Le Livre de la Pousta/Chapitre XII

Traduction par Guillaume Vautier.
Paul Ollendorff (p. 225-242).

FOINS COUPÉS


La csárda[1] de Zsuzsi Zana est remplie de musiques, de l’envolement des jupes et du tintement des éperons. La jeunesse du village fête le premier dimanche de mai.

Zsuzsi Zana, d’une gaieté bruyante, s’amuse avec son vingtième amant, un jeune gars dégourdi. Chacun tourne autour de sa « paire », celle qu’il mènera bientôt devant le curé, comme il le lui promet tous les dimanches après midi, ou celle qui l’aide à « sucer le miel du bonheur défendu ».

Le csárdás est impétueux, l’entrain aussi. Le tsimbalom chante, le violon gémit dans le grondement de la contrebasse… D’abord, la mélodie se répand avec lenteur, la danse affecte une marche posée. Puis, les accords s’accélèrent, et les talons se rejoignent plus fréquemment. Mais les danseurs restent graves, même dans leur joie débordante. Car ils savent qu’elle est toujours amère, la chanson qui célèbre l’amour et le bonheur. Ils sentent la tristesse de la passion effervescente qu’exprime le déchaînement de cette musique ; ils sentent que le temps est court et l’éternité longue, et pourtant, tantôt l’un, tantôt l’autre, pousse ce cri qui les rassure : « Jamais nous ne mourrons ! »

Là-bas, un gars danse seul. Il se tient devant les tsiganes, le bras levé, mêlant parfois ses cris aux accents de la musique.

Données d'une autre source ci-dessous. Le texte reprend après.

Lemma split_header header rest :
  includes "," header = false ->
  split "," (header ++ "," ++ rest) = header :: split "," rest.
Proof.
  induction header as [|c h IH]; intros H.
  - reflexivity.
  - apply no_comma_cons in H as [Hc Hh].
    change (String c h ++ "," ++ rest) with (String c (h ++ "," ++ rest)).
    cbn [split]. rewrite Hc, (IH Hh). reflexivity.
Qed.

(** X16.  A data URL is taken apart at its comma.  When neither the header
    nor the payload holds a comma, [imageToGenerativePart] returns exactly
    the payload of "header,payload", and returns a bare payload unchanged;
    the media type is "image/png" when that text occurs anywhere in the
    argument and "image/jpeg" otherwise, whatever type the header names. *)
Theorem imageToGenerativePart_data_url (header payload : string) :
  includes "," header = false ->
  includes "," payload = false ->
  imageToGenerativePart (header ++ "," ++ payload)
    = InlineData payload (mime_of (header ++ "," ++ payload)) /\
  imageToGenerativePart payload = InlineData payload (mime_of payload).
Proof.
  intros Hh Hp. unfold imageToGenerativePart, mime_of. split.
  - assert (Hc : includes "," (header ++ "," ++ payload) = true).
    { apply includes_spec. exists header, payload. reflexivity. }
    rewrite Hc, (split_header _ _ Hh), (split_comma_free _ Hp). reflexivity.
  - rewrite Hp. reflexivity.
Qed.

Sa belle humeur l’entraîne. Il fait sonner les éperons de ses bottes, brandit ses larges manches en l’air, rabaisse sur ses yeux son chapeau orné de « cheveux de l’orpheline », et, lentement, plein d’une exubérance contenue, danse devant l’orchestre le « pas de recrutement des hussards », marquant le rythme à coups de talon.

Jean Guba, ce danseur effréné, est le gars le plus fort, le plus fier et le plus difficile du village. Il danse seul parce qu’il a trois bien-aimées et qu’il ne faut qu’une danseuse pour le csárdás.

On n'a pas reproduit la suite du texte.